-- Exercise goal --
Line by line, restate the material exactly.
+++ Data for the task
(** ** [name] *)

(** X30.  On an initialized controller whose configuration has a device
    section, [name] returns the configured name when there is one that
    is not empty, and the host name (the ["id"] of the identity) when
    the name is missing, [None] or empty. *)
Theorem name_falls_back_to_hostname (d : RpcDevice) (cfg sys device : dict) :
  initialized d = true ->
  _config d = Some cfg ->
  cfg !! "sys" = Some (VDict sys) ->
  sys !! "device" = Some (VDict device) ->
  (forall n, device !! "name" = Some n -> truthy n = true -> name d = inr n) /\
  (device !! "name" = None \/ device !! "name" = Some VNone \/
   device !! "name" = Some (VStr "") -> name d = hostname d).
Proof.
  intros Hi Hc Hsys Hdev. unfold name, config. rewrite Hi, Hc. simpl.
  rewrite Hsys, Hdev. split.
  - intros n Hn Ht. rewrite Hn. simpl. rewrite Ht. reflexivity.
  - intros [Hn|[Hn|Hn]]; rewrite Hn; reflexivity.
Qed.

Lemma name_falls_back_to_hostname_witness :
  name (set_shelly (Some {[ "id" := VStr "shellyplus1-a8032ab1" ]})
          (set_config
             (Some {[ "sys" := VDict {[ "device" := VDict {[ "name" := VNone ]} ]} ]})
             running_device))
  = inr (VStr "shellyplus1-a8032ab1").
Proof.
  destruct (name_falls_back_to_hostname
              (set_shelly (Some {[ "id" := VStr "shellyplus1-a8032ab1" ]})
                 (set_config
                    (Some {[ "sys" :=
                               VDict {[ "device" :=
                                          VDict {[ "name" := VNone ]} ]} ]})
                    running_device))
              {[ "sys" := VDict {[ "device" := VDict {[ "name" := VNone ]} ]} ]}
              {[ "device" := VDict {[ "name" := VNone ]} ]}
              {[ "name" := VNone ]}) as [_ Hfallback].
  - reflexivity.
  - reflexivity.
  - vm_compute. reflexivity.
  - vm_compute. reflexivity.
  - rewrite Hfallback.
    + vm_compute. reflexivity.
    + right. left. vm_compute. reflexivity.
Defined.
++++++
-- Exercise answer --
(** ** [name] *)

(** X30.  On an initialized controller whose configuration has a device
    section, [name] returns the configured name when there is one that
    is not empty, and the host name (the ["id"] of the identity) when
    the name is missing, [None] or empty. *)
Theorem name_falls_back_to_hostname (d : RpcDevice) (cfg sys device : dict) :
  initialized d = true ->
  _config d = Some cfg ->
  cfg !! "sys" = Some (VDict sys) ->
  sys !! "device" = Some (VDict device) ->
  (forall n, device !! "name" = Some n -> truthy n = true -> name d = inr n) /\
  (device !! "name" = None \/ device !! "name" = Some VNone \/
   device !! "name" = Some (VStr "") -> name d = hostname d).
Proof.
  intros Hi Hc Hsys Hdev. unfold name, config. rewrite Hi, Hc. simpl.
  rewrite Hsys, Hdev. split.
  - intros n Hn Ht. rewrite Hn. simpl. rewrite Ht. reflexivity.
  - intros [Hn|[Hn|Hn]]; rewrite Hn; reflexivity.
Qed.

Lemma name_falls_back_to_hostname_witness :
  name (set_shelly (Some {[ "id" := VStr "shellyplus1-a8032ab1" ]})
          (set_config
             (Some {[ "sys" := VDict {[ "device" := VDict {[ "name" := VNone ]} ]} ]})
             running_device))
  = inr (VStr "shellyplus1-a8032ab1").
Proof.
  destruct (name_falls_back_to_hostname
              (set_shelly (Some {[ "id" := VStr "shellyplus1-a8032ab1" ]})
                 (set_config
                    (Some {[ "sys" :=
                               VDict {[ "device" :=
                                          VDict {[ "name" := VNone ]} ]} ]})
                    running_device))
              {[ "sys" := VDict {[ "device" := VDict {[ "name" := VNone ]} ]} ]}
              {[ "device" := VDict {[ "name" := VNone ]} ]}
              {[ "name" := VNone ]}) as [_ Hfallback].
  - reflexivity.
  - reflexivity.
  - vm_compute. reflexivity.
  - vm_compute. reflexivity.
  - rewrite Hfallback.
    + vm_compute. reflexivity.
    + right. left. vm_compute. reflexivity.
Defined.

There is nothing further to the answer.